Chez Mo Hayder, comme chez le père d’Hannibal Lecter, il est question de ténèbres, de perversions humaines, d’actes inavouables ou, pire, incompréhensibles. Birdman et L’Homme du soir forment un diptyque où l’on suit deux enquêtes de l’inspecteur Jack Caffery, un homme hanté par la disparition de son frère Ewan, alors qu’ils étaient enfants. L’ambiance nous ramène à l’excellente série policière anglaise Prime suspect, portée par une Helen Mirren (vue en fée Morgane dans Excalibur de John Boorman) glaçante. Birdman est un très bon premier roman, un excellent récit de chasse au serial killer.

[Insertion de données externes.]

#[export] Instance kworld_os : SocketOS world := {
  sys_errno := main_call sys_errno;
  sys_socket := main_call sys_socket;
  sys_setsockopt fd o := main_call (sys_setsockopt fd o);
  sys_bind fd p := main_call (sys_bind fd p);
  sys_listen fd n := main_call (sys_listen fd n);
  sys_close fd := main_call (sys_close fd);
  sys_poll fds t := main_call (sys_poll fds t);
  sys_accept fd := main_call (sys_accept fd);
  sys_time := main_call sys_time
}.

(** *** [ThreadPool::Enqueue], called by the main thread only *)

Definition enqueue_locked (c : connection) : M world (Z * Z) := λ w,
  let s := kw_sys w in
  match enqueue_section c (pool s) with
  | (Ret (numWorkers, numTasks), p) =>
      (Ret (numWorkers, numTasks), with_sys (MkSys p (threads s) [Check numWorkers numTasks] (enqueued s ++ [c]) (taken s) (executed s)) w)
  | (Throw e, _) => (Throw e, w)
  | (Terminate, _) => (Terminate, w)
  | (Undef, _) => (Undef, w)
  end.

Definition check_resize (numWorkers numTasks : Z) : M world Z := λ w,
  let s := kw_sys w in
  let n := CheckResize (pool s) numWorkers numTasks in
  (Ret n, with_sys (MkSys (pool s) (threads s) [if decide (0 < n) then Hiring n else Idle] (enqueued s) (taken s) (executed s)) w).

Definition hire (n : Z) : M world unit := λ w,
  let '(k, tids) := new_threads (kw_os w) (kw_sys w) (Z.to_nat n) in
  let w := with_os k w in
  let s := kw_sys w in
  match Hire tids (pool s) with
  | Ret p => (Ret tt, with_sys (MkSys p (start_threads tids (threads s)) [Idle] (enqueued s) (taken s) (executed s)) w)
  | Throw e => (Throw e, w)
  | Terminate => (Terminate, w)
  | Undef => (Undef, w)
  end.

Definition Enqueue (c : connection) : M world unit :=
  _ ← yield;
  '(numWorkers, numTasks) ← enqueue_locked c;
  _ ← yield;
  n ← check_resize numWorkers numTasks;
  if decide (0 < n) then _ ← yield; hire n else mret tt.

(** *** Signals *)

(** A signal with a handler sets [procSignal]; another one ends the process
    unless its default action is harmless. *)
Fixpoint arrive (signals : list nat) (handled : list nat) (procSignal : nat) : outcome nat :=
  match signals with
  | [] => Ret procSignal
  | n :: signals =>
      if decide (n ∈ handled) then arrive signals handled n
      else if decide (n ∈ harmless) then arrive signals handled procSignal
      else Terminate
  end.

L’Homme du soir, centré sur le démantèlement d’un réseau pédophile, est peut-être tout aussi réussi, mais, en ce qui me concerne, je me vois mal conseiller à qui ce soit la lecture de ce pavé de 550 pages où un père viole son fils puis maquille son crime odieux en enlèvement, où une ribambelle de taré(e)s échangent des photos de petites filles ou de petits garçons sur internet. L’horreur, il n’y a pas d’autre mot, d’autant plus qu’Hayder navigue dans un registre manipulateur assez complaisant, et au final si éprouvant qu’il en devient suspect. On notera toutefois que des trois romans de Mo Hayder, L’Homme du soir est celui qui utilise le plus de vocabulaire et de situations surnaturelles (notamment la dernière scène du roman).
Tokyo, troisième roman de l’auteur, est celui de la maturité. On y assiste, médusé (à moins d’être féru d’histoire extrême-orientale), à la résurrection d’un des plus grands massacres de l’ère moderne, celui de Nankin en 1937 — un massacre dont encore aujourd’hui on ne parle pas ou peu. Quatre cent mille morts selon les Chinois, quelques dizaines selon les japonais. On dit que les vainqueurs écrivent l’histoire (et si c’était vraiment le cas ?). Cette réflexion historique passionnera les lecteurs d’uchronie, quant à l’intrigue, solide et dense comme une bille d’acier, elle ne pourra que plaire aux amateurs de bons thrillers intelligents.
Il y a chez Mo Hayder des questionnements (sur la folie, l’Histoire et la nature de la réalité) qui nous rapprochent de Philip K. Dick ; des images « coup de poing dans l’estomac » qui nous ramènent à Thomas Harris, Clive Barker et Stephen King, évidemment. Sur le plan du simple style, Birdman est un roman très pauvre ; L’Homme du soir, moins simpliste, reste cependant dans l’habituel registre efficace et limpide du thriller à l’anglo-saxonne. Par contre, Tokyo est d’un autre niveau, d’une tout autre ambition. La barre a été fixée plus haut : l’écriture simple et limpide nous piège dans les rouages de l’intrigue pour mieux nous y broyer, du grand art, et sans doute le livre par lequel Mo Hayder entre dans la cour des grands. Un auteur à suivre de près.